(** * Kando: the input tracker, the menu-item tree, the layout resolver and
      the menu selector.

    A shallow embedding of [src/renderer/menu/input-tracker.ts] and of the
    shared interfaces of [src/common] (IVec2, IMenuItem, IMenuConditions,
    IMenu, IShowMenuRequest, deepCopyMenuItem), with the properties the
    specification states about them.

    JavaScript numbers are read as exact rationals ([Q]): pixel coordinates
    and angles in degrees.  Rounding, NaN and the infinities of IEEE doubles
    are outside this model. *)

From Stdlib Require Import ZArith QArith Qround Qreals Reals Bool String Ascii List Lia Lra.
Import ListNotations.

Open Scope Z_scope.

(* ================================================================== *)
(** ** src/common: IVec2 *)

Record IVec2 : Type := mkVec2 { x : Q; y : Q }.

(* ================================================================== *)
(** ** src/renderer/math *)

Module math.

(** Modelled from the spec: [src/renderer/math] is not among the sources;
    the spec describes it as "pure vector math: subtraction, length,
    angle-from-vector".  A length is the square root of a non-negative
    rational; it is kept exactly, as the number under the root. *)
Record Length : Type := root { radicand : Q }.

(** Modelled from the spec: "relative position = position -
    activeItemPosition". *)
Definition subtract (vec1 vec2 : IVec2) : IVec2 :=
  {| x := (x vec1 - x vec2)%Q; y := (y vec1 - y vec2)%Q |}.

(** Modelled from the spec: "distance = vector length". *)
Definition getLength (vec : IVec2) : Length :=
  root (x vec * x vec + y vec * y vec)%Q.

(** Modelled from the spec: the "distance from click-origin" of the drag
    threshold, the length of the difference of the two points. *)
Definition getDistance (vec1 vec2 : IVec2) : Length :=
  getLength (subtract vec1 vec2).

(** [gt l t] is the comparison [l > t] of a length with a number. *)
Definition gt (l : Length) (t : Q) : bool :=
  if Qlt_le_dec t 0 then true
  else if Qlt_le_dec (t * t) (radicand l) then true else false.

(** The real number a [Length] stands for. *)
Definition toR (l : Length) : R := sqrt (Q2R (radicand l)).

(** The Euclidean distance of two points, as a real number. *)
Definition euclidean (a b : IVec2) : R :=
  sqrt ((Q2R (x a) - Q2R (x b)) * (Q2R (x a) - Q2R (x b))
        + (Q2R (y a) - Q2R (y b)) * (Q2R (y a) - Q2R (y b)))%R.

End math.

(* ================================================================== *)
(** ** src/renderer/menu/input-tracker.ts *)

Definition DRAG_THRESHOLD : Q := 5%Q.

Inductive InputState : Type := eReleased | eClicked | eDragging.

Definition InputState_eqb (a b : InputState) : bool :=
  match a, b with
  | eReleased, eReleased | eClicked, eClicked | eDragging, eDragging => true
  | _, _ => false
  end.

(** The modifier flags every UI event carries. *)
Record Modifiers : Type := mkModifiers {
  ctrlKey : bool;
  metaKey : bool;
  shiftKey : bool;
  altKey : bool
}.

Definition noModifiers : Modifiers := mkModifiers false false false false.

Definition anyModifier (m : Modifiers) : bool :=
  ctrlKey m || metaKey m || shiftKey m || altKey m.

(** [MouseEvent | TouchEvent], with the fields the tracker reads. *)
Inductive PointerEvent : Type :=
| MouseEvent (clientX clientY : Q) (buttons : Z) (mods : Modifiers)
| TouchEvent (touches : list IVec2) (mods : Modifiers).

Definition modifiersOf (event : PointerEvent) : Modifiers :=
  match event with
  | MouseEvent _ _ _ m => m
  | TouchEvent _ m => m
  end.

(** The position the handlers read: [clientX], [clientY] of a mouse event,
    those of [touches[0]] of a touch event.  Reading [touches[0].clientX] of
    an empty touch list throws a TypeError: [None]. *)
Definition positionOf (event : PointerEvent) : option IVec2 :=
  match event with
  | MouseEvent cx cy _ _ => Some (mkVec2 cx cy)
  | TouchEvent touches _ => hd_error touches
  end.
(** C7.  Two delivery receipts of one message, the first arriving when
    the stored document (if any) has no receipt list: after both, the
    stored [dlr] list holds the two sanitized entries in arrival order,
    the first as it was stored; and when no document existed, the first
    receipt creates one that holds the list alone. *)
Theorem two_receipts_in_order now1 now2 msg1 msg2 db h1 h2 e1 e2 :
  str_take 12 (routing_key msg1) = "dlr_thrower." ->
  str_take 12 (routing_key msg2) = "dlr_thrower." ->
  message_id msg2 = message_id msg1 ->
  headers msg1 = Some h1 -> headers msg2 = Some h2 ->
  wf (VDict h1) = true -> wf (VDict h2) = true ->
  dlr_entry cfg now1 h1 = Ok e1 -> dlr_entry cfg now2 h2 = Ok e2 ->
  dict_get (KStr "dlr")
    (default [] (get_one_submodule (MONGO_LOG_COLLECTION cfg)
                   (message_id msg1) db)) = None ->
  exists r1 r2 db1 db2,
    sanitize (VDict e1) = Ok r1 /\ sanitize (VDict e2) = Ok r2
    /\ process_message cfg now1 msg1 db = Ok db1
    /\ stored_field (Ok db1) (MONGO_LOG_COLLECTION cfg) (message_id msg1)
         "dlr" = Some (VList [r1])
    /\ process_message cfg now2 msg2 db1 = Ok db2
    /\ stored_field (Ok db2) (MONGO_LOG_COLLECTION cfg) (message_id msg1)
         "dlr" = Some (VList [r1; r2])
    /\ (get_one_submodule (MONGO_LOG_COLLECTION cfg) (message_id msg1) db
        = None ->
        get_one_submodule (MONGO_LOG_COLLECTION cfg) (message_id msg1) db1
        = Some [ (KStr "dlr", VList [r1]) ]).
Proof.
  intros Hkey1 Hkey2 Hid Hh1 Hh2 Hwf1 Hwf2 He1 He2 Hnone.
  destruct (on_dlr_thrower_appends cfg now1 msg1 db h1 e1 [])
    as (r1 & Hr1 & Hs1 & Hrun1); try done.
  set (db1 := update_one (MONGO_LOG_COLLECTION cfg) (message_id msg1)
                [ (KStr "dlr", VList ([] ++ [r1])) ] db) in *.
  assert (Hst1 : stored_field (Ok db1) (MONGO_LOG_COLLECTION cfg)
                   (message_id msg1) "dlr" = Some (VList [r1]))
    by apply stored_dlr.
  destruct (on_dlr_thrower_appends cfg now2 msg2 db1 h2 e2 [r1])
    as (r2 & Hr2 & Hs2 & Hrun2); try done.
  { rewrite Hid. unfold stored_field in Hst1. simpl in Hst1.
    by destruct (get_one_submodule _ _ db1). }
  { by constructor. }
  exists r1, r2, db1,
    (update_one (MONGO_LOG_COLLECTION cfg) (message_id msg2)
       [ (KStr "dlr", VList ([r1] ++ [r2])) ] db1).
  rewrite !process_dlr_thrower by done.
  split; [ done | split; [ done | split; [ done | split; [ done | ] ] ] ].
  split; [ exact Hrun2 | split ].
  - rewrite Hid. apply stored_dlr.
  - intros Hdb. unfold db1, get_one_submodule, update_one in *.
    by rewrite lookup_insert_eq, Hdb.
Qed.
End DeliveryReceiptOrder.

Lemma two_receipts_in_order_witness :
  exists r1 r2 db1 db2,
    sanitize (VDict [ (KStr "message_status", VStr "DELIVRD");
                      (KStr "level", VNum (NInt 3));
                      (KStr "dlr-url", VNone);
                      (KStr "created_at", VStr "10:00:01") ]) = Ok r1
    /\ sanitize (VDict [ (KStr "message_status", VStr "ESME_ROK");
                         (KStr "level", VNum (NInt 3));
                         (KStr "dlr-url", VNone);
                         (KStr "created_at", VStr "10:00:02") ]) = Ok r2
    /\ process_message (lib := stub_library) a_config "10:00:01"
         (dlr_message 1 "m1" "DELIVRD") ∅ = Ok db1
    /\ stored_field (Ok db1) "logs" "m1" "dlr" = Some (VList [r1])
    /\ process_message (lib := stub_library) a_config "10:00:02"
         (dlr_message 2 "m1" "ESME_ROK") db1 = Ok db2
    /\ stored_field (Ok db2) "logs" "m1" "dlr" = Some (VList [r1; r2])
    /\ (get_one_submodule "logs" "m1" (∅ : store) = None ->
        get_one_submodule "logs" "m1" db1 = Some [ (KStr "dlr", VList [r1]) ]).
Proof.
  apply (two_receipts_in_order (lib := stub_library) a_config
           "10:00:01" "10:00:02"
           (dlr_message 1 "m1" "DELIVRD") (dlr_message 2 "m1" "ESME_ROK") ∅
           [ (KStr "message_status", VStr "DELIVRD");
             (KStr "level", VNum (NInt 3)); (KStr "dlr-url", VNone) ]
           [ (KStr "message_status", VStr "ESME_ROK");
             (KStr "level", VNum (NInt 3)); (KStr "dlr-url", VNone) ]);
    reflexivity.
Defined.

(** ** BrokerSupervisor: a failing event *)

Section FailingEvent.
Context {lib : Library} (cfg : config).
Implicit Types (msg : message) (db : store) (queue : list delivery).

Lemma consume_app before : forall queue db acked db1 acked1,
  consume cfg before db acked = (db1, acked1, Waiting) ->
  consume cfg (before ++ queue) db acked = consume cfg queue db1 acked1.
Proof.
  induction before as [ | [ msg now | e ] before IH ];
    intros queue db acked db1 acked1 Hrun.
  - by injection Hrun as <- <-.
  - simpl in *. destruct (process_message cfg now msg db); [ | done ].
    by apply IH.
  - done.
Qed.

Lemma consume_waiting_tags before : forall db acked db1 acked1,
  consume cfg before db acked = (db1, acked1, Waiting) ->
  acked1 = acked ++ delivered_tags before.
Proof.
  induction before as [ | [ msg now | e ] before IH ];
    intros db acked db1 acked1 Hrun.
  - injection Hrun as _ <-. by rewrite app_nil_r.
  - simpl in *. destruct (process_message cfg now msg db); [ | done ].
    rewrite (IH _ _ _ _ Hrun). by rewrite <- app_assoc.
  - done.
Qed.

(** A submission whose body does not unpickle raises in the record
    builder. *)
Lemma undecodable_submission_raises now msg db h :
  str_take 10 (routing_key msg) = "submit.sm." ->
  str_take 15 (routing_key msg) <> "submit.sm.resp." ->
  headers msg = Some h -> loads_pdu (body msg) = None ->
  process_message cfg now msg db = Raise UnpicklingError.
Proof.
  intros Hkey Hresp Hh Hbody. unfold process_message.
  rewrite bool_decide_eq_true_2, bool_decide_eq_false_2 by done.
  cbn [andb negb]. unfold on_submit_sm, submit_records, pickle_loads_pdu.
  by rewrite Hh, Hbody.
Qed.

(** C1, as the code has it.  The only handler is the one around the whole
    loop.  When the processing of an event raises, the loop ends there:
    the store and the acknowledgements are those of the events before it,
    so the failing event is not acknowledged and no later event is
    processed; and [gotConnection] goes on to the reconnect decision,
    which stops the reactor or schedules a reconnect from the retry
    budget. *)
Theorem failing_event_ends_loop before now msg after db rs db1 acked1 e :
  consume cfg before db [] = (db1, acked1, Waiting) ->
  process_message cfg now msg db1 = Raise e ->
  acked1 = delivered_tags before
  /\ gotConnection cfg (before ++ Delivered msg now :: after) db rs
     = (db1, acked1,
        (if should_stop (handle e rs) then handle e rs
         else decrement_retry (handle e rs)),
        Some (if should_stop (handle e rs) then StopReactor
              else callLater_rabbitMQConnect)).
Proof.
  intros Hbefore Hraise. split.
  - by rewrite (consume_waiting_tags _ _ _ _ _ Hbefore).
  - unfold gotConnection.
    rewrite (consume_app before _ _ _ _ _ Hbefore).
    cbn [consume]. rewrite Hraise.
    by destruct (should_stop (handle e rs)).
Qed.
End FailingEvent.

Lemma failing_event_ends_loop_witness :
  [1%Z] = delivered_tags [ Delivered (submit_message 1 "m1" [x02]) "10:00:00" ]
  /\ gotConnection (lib := stub_library) a_config
       ([ Delivered (submit_message 1 "m1" [x02]) "10:00:00" ]
        ++ Delivered (submit_message 2 "m2" [xff]) "10:00:01"
           :: [ Delivered (submit_message 3 "m3" [x01]) "10:00:02" ])
       ∅ (init_retry true 2)
     = (store_of (on_submit_sm (lib := stub_library) a_config
                    (submit_message 1 "m1" [x02]) ∅),
        [1%Z],
        (if should_stop (handle UnpicklingError (init_retry true 2))
         then handle UnpicklingError (init_retry true 2)
         else decrement_retry (handle UnpicklingError (init_retry true 2))),
        Some (if should_stop (handle UnpicklingError (init_retry true 2))
              then StopReactor else callLater_rabbitMQConnect)).
Proof.
  apply (failing_event_ends_loop (lib := stub_library) a_config
           [ Delivered (submit_message 1 "m1" [x02]) "10:00:00" ]
           "10:00:01" (submit_message 2 "m2" [xff])
           [ Delivered (submit_message 3 "m3" [x01]) "10:00:02" ]
           ∅ (init_retry true 2)); reflexivity.
Defined.

(** C1 as the specification states it fails: a submission whose body does
    not unpickle is not acknowledged, the event after it, which would have
    been stored, is not processed, and the failure reaches the reconnect
    decision: with retries off it stops the reactor, with a budget of 2 it
    takes one retry and schedules a reconnect. *)
Lemma failing_event_reaches_supervisor :
  process_message (lib := stub_library) a_config "10:00:00"
    (submit_message 1 "m1" [xff]) ∅ = Raise UnpicklingError
  /\ (exists db, process_message (lib := stub_library) a_config "10:00:01"
                   (submit_message 2 "m2" [x02]) ∅ = Ok db)
  /\ gotConnection (lib := stub_library) a_config
       [ Delivered (submit_message 1 "m1" [xff]) "10:00:00";
         Delivered (submit_message 2 "m2" [x02]) "10:00:01" ]
       ∅ (init_retry false 0)
     = (∅, [], init_retry false 0, Some StopReactor)
  /\ gotConnection (lib := stub_library) a_config
       [ Delivered (submit_message 1 "m1" [xff]) "10:00:00";
         Delivered (submit_message 2 "m2" [x02]) "10:00:01" ]
       ∅ (init_retry true 2)
     = (∅, [], init_retry true 1, Some callLater_rabbitMQConnect).
Proof.
  split; [ reflexivity | ]. split; [ eexists; reflexivity | ].
  split; reflexivity.
Qed.

(** ** DocumentSanitizer: the two passes together *)

Section PassesCommute.
Implicit Types (v : value) (d : dict) (tbl : table).

Lemma is_container_none_slot v :
  is_container (none_slot replace_none v) = is_container v.
Proof. by destruct v. Qed.

Lemma fix_keys_container v v' :
  fix_keys v = Ok v' -> is_container v' = is_container v.
Proof.
  destruct v as [ | b | x | s | b | l | d ]; try by intros [= <-].
  - rewrite fix_keys_list. by intros (l' & _ & [= <-])%bind_Ok.
  - by intros (tbl & vs & _ & _ & ->)%fix_keys_dict_Ok.
Qed.

Lemma fix_slot_none_slot v :
  fix_keys (replace_none v) = (v' ← fix_keys v; Ok (replace_none v')) ->
  fix_slot (none_slot replace_none v)
  = (v' ← fix_slot v; Ok (none_slot replace_none v')).
Proof.
  intros IH. destruct (is_container v) eqn:Hc.
  - rewrite none_slot_container by done.
    rewrite !fix_slot_fix_keys, IH.
    destruct (fix_keys v) as [ v' | e ] eqn:Hv; [ | done ].
    simpl. rewrite none_slot_container; [ done | ].
    by rewrite (fix_keys_container _ _ Hv).
  - by destruct v.
Qed.

Lemma mapM_map {A B} (f : A -> result B) (g : A -> A) (h : B -> B) l :
  Forall (fun x => f (g x) = (y ← f x; Ok (h y))) l ->
  mapM f (map g l) = (l' ← mapM f l; Ok (map h l')).
Proof.
  induction 1 as [ | x l Hx _ IH ]; [ done | ].
  cbn [map]. rewrite !mapM_cons, Hx, IH.
  destruct (f x) as [ y | e ]; [ | done ]. simpl.
  by destruct (mapM f l).
Qed.

Lemma resolve_fmap (f : value -> value) tbl objs :
  resolve tbl (f <$> objs) = map (fun '(k, v) => (k, f v)) (resolve tbl objs).
Proof.
  unfold resolve. induction tbl as [ | [k r] tbl IH ]; [ done | ].
  cbn [omap list_omap]. rewrite list_lookup_fmap, IH.
  by destruct (objs !! r).
Qed.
---------------
**Assignment**: In the records above, find the lines holding "Types". Copy each one.

**Exercise output**:
Implicit Types (msg : message) (db : store) (queue : list delivery).
Implicit Types (v : value) (d : dict) (tbl : table).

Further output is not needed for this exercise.